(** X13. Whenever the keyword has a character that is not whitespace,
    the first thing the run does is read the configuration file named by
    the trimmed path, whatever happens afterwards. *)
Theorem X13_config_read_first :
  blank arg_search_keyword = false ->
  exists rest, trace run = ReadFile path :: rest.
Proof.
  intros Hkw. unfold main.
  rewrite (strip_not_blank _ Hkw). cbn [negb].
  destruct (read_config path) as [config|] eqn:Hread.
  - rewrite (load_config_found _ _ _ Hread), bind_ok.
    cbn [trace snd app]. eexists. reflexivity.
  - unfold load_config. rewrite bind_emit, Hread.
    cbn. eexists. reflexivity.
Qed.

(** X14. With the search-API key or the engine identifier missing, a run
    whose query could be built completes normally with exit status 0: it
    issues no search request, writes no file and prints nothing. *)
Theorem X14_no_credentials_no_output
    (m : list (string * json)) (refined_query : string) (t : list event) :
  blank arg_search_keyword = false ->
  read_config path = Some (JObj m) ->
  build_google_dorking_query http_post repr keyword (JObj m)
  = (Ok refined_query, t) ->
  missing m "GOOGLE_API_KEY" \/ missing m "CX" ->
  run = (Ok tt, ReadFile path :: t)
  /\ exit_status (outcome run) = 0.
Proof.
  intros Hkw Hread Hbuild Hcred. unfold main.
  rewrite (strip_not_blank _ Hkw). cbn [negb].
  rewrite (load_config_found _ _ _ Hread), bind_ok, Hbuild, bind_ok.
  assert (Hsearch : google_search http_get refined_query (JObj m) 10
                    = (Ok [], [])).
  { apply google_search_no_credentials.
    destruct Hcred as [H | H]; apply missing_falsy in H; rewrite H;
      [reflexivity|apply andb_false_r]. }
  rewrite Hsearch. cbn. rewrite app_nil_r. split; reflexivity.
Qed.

_Exercise brief_
Could you output the records in full, exactly as written?

_Written answer_
(** X13. Whenever the keyword has a character that is not whitespace,
    the first thing the run does is read the configuration file named by
    the trimmed path, whatever happens afterwards. *)
Theorem X13_config_read_first :
  blank arg_search_keyword = false ->
  exists rest, trace run = ReadFile path :: rest.
Proof.
  intros Hkw. unfold main.
  rewrite (strip_not_blank _ Hkw). cbn [negb].
  destruct (read_config path) as [config|] eqn:Hread.
  - rewrite (load_config_found _ _ _ Hread), bind_ok.
    cbn [trace snd app]. eexists. reflexivity.
  - unfold load_config. rewrite bind_emit, Hread.
    cbn. eexists. reflexivity.
Qed.

(** X14. With the search-API key or the engine identifier missing, a run
    whose query could be built completes normally with exit status 0: it
    issues no search request, writes no file and prints nothing. *)
Theorem X14_no_credentials_no_output
    (m : list (string * json)) (refined_query : string) (t : list event) :
  blank arg_search_keyword = false ->
  read_config path = Some (JObj m) ->
  build_google_dorking_query http_post repr keyword (JObj m)
  = (Ok refined_query, t) ->
  missing m "GOOGLE_API_KEY" \/ missing m "CX" ->
  run = (Ok tt, ReadFile path :: t)
  /\ exit_status (outcome run) = 0.
Proof.
  intros Hkw Hread Hbuild Hcred. unfold main.
  rewrite (strip_not_blank _ Hkw). cbn [negb].
  rewrite (load_config_found _ _ _ Hread), bind_ok, Hbuild, bind_ok.
  assert (Hsearch : google_search http_get refined_query (JObj m) 10
                    = (Ok [], [])).
  { apply google_search_no_credentials.
    destruct Hcred as [H | H]; apply missing_falsy in H; rewrite H;
      [reflexivity|apply andb_false_r]. }
  rewrite Hsearch. cbn. rewrite app_nil_r. split; reflexivity.
Qed.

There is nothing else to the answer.